Jumat, 25 Maret 2011

SPP naik, Wali murid merasa di bohongi

JAKARTA, KOMPAS.com - Lembaga pendidikan yang seharusnya menjadi hak setiap warga negara, sekarang jauh dan terlalu mahal untuk dapat diakses oleh rakyat. Jika ingin mendapatkan kualitas yang baik, masyarakat harus membayar mahal.

Lembaga pendidikan sudah menjadi ajang bisnis oleh pemilik modal dengan memasang tarif sekolah yang sangat tinggi. Bukan hanya soal biaya pendidikan yang sangat mahal, tetapi lembaga pendidikan juga dinilai oleh orang tua wali melakukan tindakan tidak transparan.

Demikian diungkapkan Kelompok Perempuan Peduli Pendidikan Anak (KP3A), yang terdiri dari semua para orang tua wali yang anaknya menempuh pendidikan di Sekolah Pahoa, Gading Serpong, Kota Tangerang, pascaaksi damai, Selasa (22/3/2011) lalu, sebagai bentuk protes mereka atas kebijakan yayasan tersebut yang sangat tidak adil.

Pengakuan beberapa orang tua wali siswa, beberapa tahun lalu mereka menyatakan tertarik akan tawaran Sekolah Pahoa di daerah Gading Serpong. Salah satu tawarannya adalah sebagai sekolah rakyat yang berbasis tiga bahasa yang murah.

Namun, seiring berjalannya waktu, timbul beberapa masalah. Salah satunya adalah janji bahwa kenaikan uang sekolah tidak melebihi 10 persen setiap tahunnya. Kenyataannya, secara berturut-turut pada tahun ajaran berikutnya ada kenaikan 23 persen, 12 persen, dan yang terakhir akan diberlakukan kenaikan sebesar 38 persen.

Saat ini, para orang tua murid mengaku, biaya untuk tingkat sekolah dasar (SD) mencapai Rp 650.000 per bulan. Tahun depan diperkirakan naik menjadi Rp 900.000 per bulan.

"Kenaikan yang sangat tinggi ini sangat memberatkan orang tua siswa dan tidak sesuai dengan janji awal yang diberikan oleh pihak yayasan," ujar Debby saat dihubungi Kompas.com, Jumat (25/3/2011).

Selain itu, uang kegiatan yang ditagihkan pada orang tua murid tidak disertai dengan penjelasan detail terkait rencana penggunaannya. Padahal, hal itu merupakan sesuatu yang biasanya dilakukan oleh lembaga pendidikan setaraf lainnya. Kenaikan uang kegiatan untuk SMP juga dinilai luar biasa besar, yaitu sampai 60 persen, sedangkan untuk TK mencapai 125 persen.

"Akhirnya kami para orangtua mengajukan surat keberatan secara kolektif dan ditujukan ke yayasan untuk dapat mengundang kami untuk berdialog," ujarnya.

Pada 11 Maret 2011 rencana dialog akan digelar.
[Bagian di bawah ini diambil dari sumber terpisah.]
(** Azure DevOps with pull request 9 of [acme/proj/widgets]. *)
Definition threads_env : Env (list string) :=
  {| proc := proc_ok "https://dev.azure.com/acme/proj/_git/widgets";
     environ := no_environ; clock := midnight;
     serve := AzureSim.serve "https://dev.azure.com/acme" "proj" "widgets" 9 |}.

Definition threads_world : World (list string) :=
  {| texts := []; jsons := []; remote := ["Please add a test."]; ticks := 0; trace := [] |}.

(** A story whose frontmatter has its title in line 81. *)
Definition long_story (title : string) : string :=
  ("---" ++ nl ++ String.concat EmptyString (repeat ("owner: team" ++ nl)%string 79)
     ++ "title: " ++ title ++ nl ++ "---" ++ nl)%string.

(** [start ACF-1 --dry-run --github-token tok] *)
Definition dry_token_args : Args := set_dry_run token_args.

(** [evidence ACF-1 --run-local --full-verify] *)
Definition verify_args : EvArgs :=
  {| ev_story_id := "ACF-1"; ev_stories_dir := "artifacts/stories"; ev_tests_root := ".";
     ev_run_local := true; ev_full_verify := true; ev_dry_run := false;
     ev_github_token := None; ev_azure_pat := None |}.

(** The issue search finds issue 7 of the story; the body of the pull
    request refers to it. *)
Definition found_body : string :=
  match _compose_pr_body (repo_root prepared_ctx) "ACF-1" (story_title prepared_ctx)
          (story_file prepared_ctx) (Some "#7") (review_pack prepared_ctx) with
  | Ok b => b
  | Err _ => EmptyString
  end.

(** [start ACF-1 --provider azuredevops --azure-pat pat --push] on a clone
    of [acme/proj/widgets]: the query finds work item 42, the pull request
    gets the id 9. *)
Definition azure_push_args : Args :=
  {| story_id := "ACF-1"; stories_dir := "artifacts/stories"; provider := "azuredevops";
     base_branch := "main"; draft := true; dry_run := false; allow_untracked := false;
     commit := false; push := true; require_integration := false;
     github_token := None; github_repo := None; github_api_url := None;
     azure_pat := Some "pat"; azure_org_url := None; azure_project := None;
     azure_repo := None; azure_work_item_type := None |}.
Namun, pihak yayasan tidak memberikan tanggapan sehingga membuat orangtua resah mengingat batas waktu pembayaran adalah 31 Maret 2011. Karena surat tidak ditanggapi, para orang tua wali tersebut mencoba bertemu pihak yayasan pada Rabu (16/3/2011). Tetapi, pihak yayasan tidak mau menemui para orang tua.

Setelah bernegosiasi, akhirnya disepakati adanya pertemuan pada Selasa (22/3/2011). Kemudian, pada 17 Maret 2011, ada pemberitahuan dari pihak sekolah tentang rencana pertemuan dengan pihak yayasan bagi para orang tua yang berkeberatan, pada Sabtu 19 Maret 2011.

Namun, ketika para orang tua datang pada pertemuan pada Sabtu (19/3/2011), ternyata sudah ada banyak petugas polisi dan TNI di sekolah sehingga membuat orang tua menjadi merasa tidak nyaman dan tertekan.

"Pada akhirnya kami orang tua tetap akan datang hingga akhirnya melaksanakan aksi unjuk rasa secara damai di sekolah," ucapnya.

"Kita masih tunggu keputusan sampai Senin (28/3/2011). Sebetulnya yayasan punya niat murni mendirikan sekolah yang non-cost oriented. Tapi, karena di tengah jalan animonya besar sekali, mereka melihat ini sebagai peluang bisnis sehingga visi-misinya berubah. Tadinya uang sekolahnya murah, sampai akhirnya mereka berdalih salah hitung. Ya, kami merasa dibohongi," kata Debby.